L’éthanol, ou alcool éthylique, la même substance que l’on trouve dans la bière, les vins et les spiritueux, est produit par la fermentation de sucres simples sous l’action de levure, formée de petits organismes. Dans la production de vin et de cidre, les sucres des fruits sont décomposés par les bactéries contenues dans l’air ou qui sont introduites par le vigneron. Pour fermenter du maïs ou autres céréales, il faut d’abord casser l’amidon, autrement connu sous le nom d’amylose, qui constitue presqu’entièrement la partie nutritionnelle du grain, en molécules de sucre plus simples. L’amidon est un type de molécule complexe, un polymère, une chaîne de plusieurs centaines ou même de milliers de molécules de sucre. Dans le système digestif humain, l’amidon contenu dans les céréales ou autres aliments est décomposé par des enzymes de formes légèrement différentes, généralement connue sous le terme d’amylase, présente dans la salive et les fluides intestinaux. En s’attaquant aux liens chimiques qui lient les molécules entre elles, les enzymes décomposent les polymères de l’amidon en sucres simples, afin qu’ils puissent être métabolisés. L’amylase, isolée pour la première fois du malt en 1835 par Anselme Payen et Jean Persoz, a depuis longtemps été utilisée dans la fermentation industrielle des céréales. Aujourd’hui, les deux types d’amylase utilisés dans la production d’éthanol à partir du maïs ajoutent 4 ou 5 cents à chaque gallon d’éthanol obtenu.

La cellulose, qui constitue la plupart des fibres qui servent de structure aux plantes et aux arbres, est très similaire à l’amidon, et partage la même formule générique (C6H10O5)n. La cellulose est le composé organique le plus abondant dans la biosphère, contenant plus de la moitié de tout le carbone organique. Mais casser la cellulose en sucres simples afin qu’ils puissent être fermentés en éthanol n’est pas aussi simple. Seuls quelques mammifères en sont capables, des ruminants, parmi lesquels les castors, peuvent digérer la cellulose, et encore pas par leurs propres moyens, mais à l’aide des bactéries qu’ils hébergent au sein de leur estomacs. Dans la nature, la tâche de la décomposition de la cellulose afin que le carbone puisse être réutilisé est donnée à certaines bactéries et champignons microscopiques.
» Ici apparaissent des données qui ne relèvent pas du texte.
(** X5. [chip:get_lines(offsets)] on an open controller reads the
    entries of the table up to the length [lua_rawlen] reports, which
    is the whole table when no entry is nil.  When each of them
    converts to an integer (an integer, a float with an integer value,
    a string that reads as one of the two), the offsets go to the
    driver in one call, in the order of the table and with duplicates
    kept, an empty table included; the result is a fresh group handle
    holding the lines the driver filled in and the controller pointer,
    or the error "Failed to get GPIO line bulk" when the driver
    refuses.  When one of them does not convert, the call raises the
    argument error of [luaL_checkinteger] for the first such entry,
    before any driver call and with nothing allocated. *)
Theorem chip_get_lines_forwards
  (w : world D) (a : addr) (c : gpiod_chip) (tbl : list lua_value) :
  is_chip w a {| chip_chip := Some c |} ->
  lua_rawlen tbl < 2 ^ 31 ->
  (forall zs,
     Forall2 (fun v z => lua_tointegerx v = Some z) (take (Z.to_nat (lua_rawlen tbl)) tbl) zs ->
     chip_get_lines drv [LUserdata a; LTable tbl] w =
     let call := gpiod_chip_get_lines c (map c_uint zs) in
     let '(r, lines, d) := drv _ call (dstate w) in
     (if r <? 0 then Raise (LuaError "Failed to get GPIO line bulk" [])
      else Ok [LUserdata (length (heap w))],
      World (heap w ++
             [{| payload := UBulk {| bulk_bulk := lines; bulk_chip := Some c |};
                 metatable := if r <? 0 then None else Some GPIOD_LINE_BULK_MT |}])
            d (trace w ++ [logged call])))
  /\ (forall i,
        (i < Z.to_nat (lua_rawlen tbl))%nat ->
        (forall j, (j < i)%nat -> lua_tointegerx (default LNil (tbl !! j)) <> None) ->
        lua_tointegerx (default LNil (tbl !! i)) = None ->
        chip_get_lines drv [LUserdata a; LTable tbl] w =
        (Raise (ArgError (-1) (if lua_isnumber (default LNil (tbl !! i))
                               then "number has no integer representation"
                               else "number expected")), w))
  /\ (Forall (fun v => v <> LNil) tbl -> Z.to_nat (lua_rawlen tbl) = length tbl).
Proof.
  intros H Hlen.
  assert (Hn : Z.to_nat (c_int (lua_rawlen tbl)) = getn tbl).
  { rewrite c_int_small by (unfold lua_rawlen in *; lia). apply Nat2Z.id. }
  assert (Hn' : Z.to_nat (lua_rawlen tbl) = getn tbl) by apply Nat2Z.id.
  rewrite Hn'. split; [|split].
  - intros zs Hconv. unfold chip_get_lines. enter_chip H.
    cbn [check_table arg nth Nat.sub]. unfold bind at 1. cbn [ret chip_or_closed chip_chip].
    rewrite Hn. unfold bind at 1.
    rewrite (for_each_converted c_uint tbl zs 0 (getn tbl) w Hconv).
    2:{ rewrite <- (Forall2_length _ _ _ Hconv), length_take.
        pose proof (rawlen_le_length tbl). lia. }
    unfold bind at 1, lua_newuserdata. unfold bind at 1, call. cbn [heap dstate trace].
    destruct (drv _ (gpiod_chip_get_lines c (map c_uint zs)) (dstate w)) as [[r lines] d].
    unfold bind at 1. rewrite store_fresh.
    destruct (r <? 0); [reflexivity|].
    unfold bind at 1. now rewrite setmetatable_fresh.
  - intros i Hi Hgood Hbad. unfold chip_get_lines. enter_chip H.
    cbn [check_table arg nth Nat.sub]. unfold bind at 1. cbn [ret chip_or_closed chip_chip].
    rewrite Hn. unfold bind at 1.
    now rewrite (for_each_first_bad c_uint tbl 0 (getn tbl) i w ltac:(lia) Hgood Hbad).
  - apply rawlen_no_nil.
Qed.

(** X6. [set_values] and [request_output] of a group reach the driver
    only if each of the first [num_lines] entries of the table converts
    to an integer.  The first entry among them that does not raises the
    argument error of [luaL_checkinteger], with no driver call and
    nothing changed: "number expected" for a missing entry, a nil, a
    boolean, a table or a string that is no numeral, and "number has no
    integer representation" for a float with a fraction or a string
    that reads as one. *)
Theorem bulk_tables_need_integers
  (w : world D) (a : addr) (b : LuaLineBulk) (tbl : list lua_value) (i : nat) :
  is_bulk w a b ->
  (i < length (bulk_bulk b))%nat ->
  (forall j, (j < i)%nat -> lua_tointegerx (default LNil (tbl !! j)) <> None) ->
  lua_tointegerx (default LNil (tbl !! i)) = None ->
  let e := ArgError (-1) (if lua_isnumber (default LNil (tbl !! i))
                          then "number has no integer representation"
                          else "number expected") in
  bulk_set_values drv [LUserdata a; LTable tbl] w = (Raise e, w)
  /\ forall consumer flags,
       bulk_request_output drv
         [LUserdata a; LString consumer; LTable tbl; opt_integer flags] w
       = (Raise e, w).
Proof.
  intros H Hi Hgood Hbad e.
  apply (bulk_tables_loop_raises _ _ _ _ _ H).
  apply for_each_first_bad; [lia|exact Hgood|exact Hbad].
Qed.

(** ** Arguments are checked before the handle *)


(** ** Live line handles *)

Ltac run_call :=
  unfold bind, call; cbn [heap dstate trace];
  match goal with |- context [drv ?R ?c ?d] => destruct (drv R c d) as [r d'] eqn:Hdrv end.

(** X8. A line method that reports a status -- the eight requests,
    [get_value], [set_value], [event_get_fd], [update] -- makes, on a
    line handle that is not released, exactly one driver call and
    changes no userdata.  It raises exactly when the driver answers a
    negative number; otherwise [get_value] and [event_get_fd] return
    the driver's number as it is and the others return true. *)
Theorem line_status_from_driver
  (w : world D) (a : addr) (l : gpiod_line) (ch : option gpiod_chip)
  (m : line_method) (c : drv_call Z) :
  is_line w a {| line_line := Some l; line_chip := ch |} ->
  line_status_call m l = Some c ->
  let r := fst (drv _ c (dstate w)) in
  snd (line_methods drv K m a w)
  = World (heap w) (snd (drv _ c (dstate w))) (trace w ++ [logged c])
  /\ (r < 0 -> exists msg, fst (line_methods drv K m a w) = Raise (LuaError msg []))
  /\ (0 <= r ->
        fst (line_methods drv K m a w) =
        Ok [match m with
            | Line_get_value | Line_event_get_fd => LInteger r
            | _ => LBoolean true
            end]).
Proof.
  intros H Hc. cbn zeta.
  destruct m; try discriminate Hc; cbn [line_status_call] in Hc;
    injection Hc as <-;
    match goal with |- context [drv ?R ?c ?d] => destruct (drv R c d) as [r d'] eqn:Hdrv end;
    unfold_line_methods; enter_line H;
    try (destruct flags as [f|]);
    cbn [luaL_checkstring lua_tolstring luaL_checkinteger luaL_optinteger check_integer lua_tointegerx
         opt_integer arg nth Nat.sub Z.of_nat default from_option id] in *;
    cbn [line_or_released line_line];
    unfold bind, call, ret, luaL_error; cbn [heap dstate trace]; rewrite Hdrv;
    cbn [fst snd];
    (split; [now destruct (r <? 0)|]);
    (split; intros Hr;
      [ replace (r <? 0) with true by (symmetry; apply Z.ltb_lt; lia); eauto
      | replace (r <? 0) with false by (symmetry; apply Z.ltb_ge; lia); reflexivity ]).
Qed.


(** ** What a close or a release leaves alone *)

(** X10. Closing a controller, releasing a line and releasing a group
    change no userdata but, for the first two, the handle they are
    called on.  So a line handle derived from a controller keeps its
    pointer when the controller is closed, a second handle on a line
    keeps its pointer when the first is released, and the line handles
    taken from a group keep theirs when the group is released. *)
Theorem close_and_release_touch_only_self
  (w : world D) (a a' : addr) (o : object) :
  heap w !! a' = Some o ->
  a' <> a ->
  (forall c, is_chip w a c ->
     heap (snd (chip_close drv [LUserdata a] w)) !! a' = Some o)
  /\ (forall l, is_line w a l ->
        heap (snd (line_release drv [LUserdata a] w)) !! a' = Some o)
  /\ (forall b, is_bulk w a b ->
        heap (snd (bulk_release drv [LUserdata a] w)) = heap w).
Proof.
  intros Ho Hne. repeat split.
  - intros c H. rewrite (chip_close_run _ _ _ H). cbn [snd].
    destruct (chip_chip c); cbn [heap]; [|exact Ho].
    now rewrite list_lookup_insert_ne by congruence.
  - intros l H. rewrite (line_release_run _ _ _ H). cbn [snd].
    destruct (line_line l); cbn [heap]; [|exact Ho].
    now rewrite list_lookup_insert_ne by congruence.
  - intros b H. now rewrite (bulk_release_run _ _ _ H).
Qed.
Comme l’amidon, la cellulose est classifiée comme polysaccharide, ce qui signifie une collection de plusieurs molécules de sucre. Dans la cellulose, elles sont cependant assemblées de manière légèrement différente. Les unités structurelles sont composées de deux molécules de sucre liées entre elles, qui s’enchaînent ensuite par centaines. Des liens entre les atomes d’hydrogènes de différentes chaînes de sucre confèrent à la structure de cellulose des qualités semblables à celle de certains cristaux. Des milliers de brins de polymères peuvent être ensuite assemblés. Compliquant encore plus le problème d’accession aux sucres simples, la cellulose est enveloppée d’un film d’hémicellulose, un autre polysaccharide, et de lignine. L’hémicellulose est plus facile à casser mais plus difficile à fermenter que la cellulose. En fin de compte, la cellulose fait le boulot que la nature lui a confié, qui est celui de permettre aux plantes de se tenir debout et de les protéger contre les attaques extérieures. Ainsi il est intéressant de souligner que le bois est, à poids égal, plus fort que l’acier comme élément structurel. Sa force vient de son ingénieuse structure formée de cellulose et de lignine. Les molécules organiques sont construites autour de l’incroyable versatilité des tétraèdres d’atomes de carbone qui peuvent former des chaînes, des anneaux et des spirales, et les autres structures topologiques plus complexes de la matière vivante. Ce que la vie constuit, l’homme peut le détruire ; mais à quel coût et à quelle fin ?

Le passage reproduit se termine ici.